_Exercise description_
Among the records that follow, find each line holding the word "rewrite" and copy it.

(Data for the task)

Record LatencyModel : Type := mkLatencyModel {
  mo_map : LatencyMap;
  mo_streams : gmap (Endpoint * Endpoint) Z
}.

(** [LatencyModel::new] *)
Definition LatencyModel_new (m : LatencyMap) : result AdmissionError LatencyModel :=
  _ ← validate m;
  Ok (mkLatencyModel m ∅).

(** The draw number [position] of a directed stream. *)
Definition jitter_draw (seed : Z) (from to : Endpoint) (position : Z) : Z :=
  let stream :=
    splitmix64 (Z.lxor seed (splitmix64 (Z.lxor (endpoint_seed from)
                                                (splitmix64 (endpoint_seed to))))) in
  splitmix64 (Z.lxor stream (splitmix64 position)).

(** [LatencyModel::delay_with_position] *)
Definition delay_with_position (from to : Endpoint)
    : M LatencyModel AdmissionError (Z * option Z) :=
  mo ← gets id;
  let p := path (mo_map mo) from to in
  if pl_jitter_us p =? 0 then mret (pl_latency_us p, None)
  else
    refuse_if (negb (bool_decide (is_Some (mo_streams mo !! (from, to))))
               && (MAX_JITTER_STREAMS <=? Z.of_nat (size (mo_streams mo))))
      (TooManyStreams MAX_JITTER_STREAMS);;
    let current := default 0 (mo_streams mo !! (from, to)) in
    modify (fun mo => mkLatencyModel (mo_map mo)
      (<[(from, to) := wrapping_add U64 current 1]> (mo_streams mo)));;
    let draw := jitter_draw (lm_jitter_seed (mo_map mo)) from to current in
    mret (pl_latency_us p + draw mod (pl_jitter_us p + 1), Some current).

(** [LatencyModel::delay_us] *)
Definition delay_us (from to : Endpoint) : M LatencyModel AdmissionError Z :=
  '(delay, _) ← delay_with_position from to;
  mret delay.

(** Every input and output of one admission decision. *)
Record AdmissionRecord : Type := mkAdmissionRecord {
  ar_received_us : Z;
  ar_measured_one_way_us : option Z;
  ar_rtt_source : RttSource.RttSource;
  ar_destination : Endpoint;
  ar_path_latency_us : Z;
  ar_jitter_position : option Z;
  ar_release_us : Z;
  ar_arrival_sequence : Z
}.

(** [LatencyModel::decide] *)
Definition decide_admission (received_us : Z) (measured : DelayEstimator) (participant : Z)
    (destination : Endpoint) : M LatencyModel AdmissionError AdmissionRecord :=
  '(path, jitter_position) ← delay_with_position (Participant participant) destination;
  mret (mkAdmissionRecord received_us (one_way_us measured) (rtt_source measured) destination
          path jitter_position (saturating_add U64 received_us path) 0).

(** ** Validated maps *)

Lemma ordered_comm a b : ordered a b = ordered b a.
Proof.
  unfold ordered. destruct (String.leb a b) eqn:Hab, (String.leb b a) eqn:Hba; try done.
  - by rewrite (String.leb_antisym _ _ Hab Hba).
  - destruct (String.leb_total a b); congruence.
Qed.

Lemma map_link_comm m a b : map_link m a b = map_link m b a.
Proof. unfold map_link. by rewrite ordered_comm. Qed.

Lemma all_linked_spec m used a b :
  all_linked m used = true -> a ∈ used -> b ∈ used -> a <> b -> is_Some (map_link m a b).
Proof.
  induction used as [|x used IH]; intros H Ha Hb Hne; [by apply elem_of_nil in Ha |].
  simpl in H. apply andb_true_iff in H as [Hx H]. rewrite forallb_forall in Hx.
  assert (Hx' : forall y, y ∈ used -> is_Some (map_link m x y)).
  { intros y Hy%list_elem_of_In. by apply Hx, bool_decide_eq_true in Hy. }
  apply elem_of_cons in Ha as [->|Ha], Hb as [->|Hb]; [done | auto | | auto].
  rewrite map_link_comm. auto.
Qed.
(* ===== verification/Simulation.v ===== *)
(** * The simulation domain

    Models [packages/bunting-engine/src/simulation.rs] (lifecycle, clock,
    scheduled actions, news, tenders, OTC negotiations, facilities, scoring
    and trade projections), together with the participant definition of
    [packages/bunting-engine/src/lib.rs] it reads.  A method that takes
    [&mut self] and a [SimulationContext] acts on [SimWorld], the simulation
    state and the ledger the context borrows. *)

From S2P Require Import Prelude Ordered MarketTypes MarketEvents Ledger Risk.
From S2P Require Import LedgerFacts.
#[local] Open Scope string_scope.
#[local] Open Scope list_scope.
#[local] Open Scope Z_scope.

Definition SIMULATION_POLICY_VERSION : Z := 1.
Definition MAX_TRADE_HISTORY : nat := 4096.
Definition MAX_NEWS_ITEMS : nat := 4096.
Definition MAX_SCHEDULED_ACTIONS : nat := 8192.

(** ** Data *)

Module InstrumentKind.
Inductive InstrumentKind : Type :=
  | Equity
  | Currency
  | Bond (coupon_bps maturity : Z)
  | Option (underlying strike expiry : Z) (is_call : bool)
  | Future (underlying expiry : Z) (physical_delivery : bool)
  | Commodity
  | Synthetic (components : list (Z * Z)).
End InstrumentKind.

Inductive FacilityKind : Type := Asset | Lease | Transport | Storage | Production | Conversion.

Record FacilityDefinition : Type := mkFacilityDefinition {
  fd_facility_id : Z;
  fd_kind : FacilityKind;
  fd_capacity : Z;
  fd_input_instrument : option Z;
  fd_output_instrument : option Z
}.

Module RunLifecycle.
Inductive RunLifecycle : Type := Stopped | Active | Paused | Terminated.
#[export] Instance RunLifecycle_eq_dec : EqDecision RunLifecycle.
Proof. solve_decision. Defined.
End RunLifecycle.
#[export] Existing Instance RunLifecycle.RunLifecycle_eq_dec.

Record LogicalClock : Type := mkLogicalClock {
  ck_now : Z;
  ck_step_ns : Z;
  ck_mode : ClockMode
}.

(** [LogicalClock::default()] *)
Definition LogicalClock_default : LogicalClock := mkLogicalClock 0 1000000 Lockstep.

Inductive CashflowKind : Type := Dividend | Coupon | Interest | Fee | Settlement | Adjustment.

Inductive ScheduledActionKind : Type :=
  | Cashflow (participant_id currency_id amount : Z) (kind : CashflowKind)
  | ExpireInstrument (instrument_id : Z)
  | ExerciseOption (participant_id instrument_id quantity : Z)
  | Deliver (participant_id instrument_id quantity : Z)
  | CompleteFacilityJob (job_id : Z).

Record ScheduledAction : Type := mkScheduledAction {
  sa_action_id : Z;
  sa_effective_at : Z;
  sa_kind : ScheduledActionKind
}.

(End Data for the task)

_Your response_
  - by rewrite (String.leb_antisym _ _ Hab Hba).
Proof. unfold map_link. by rewrite ordered_comm. Qed.
  simpl in H. apply andb_true_iff in H as [Hx H]. rewrite forallb_forall in Hx.
  rewrite map_link_comm. auto.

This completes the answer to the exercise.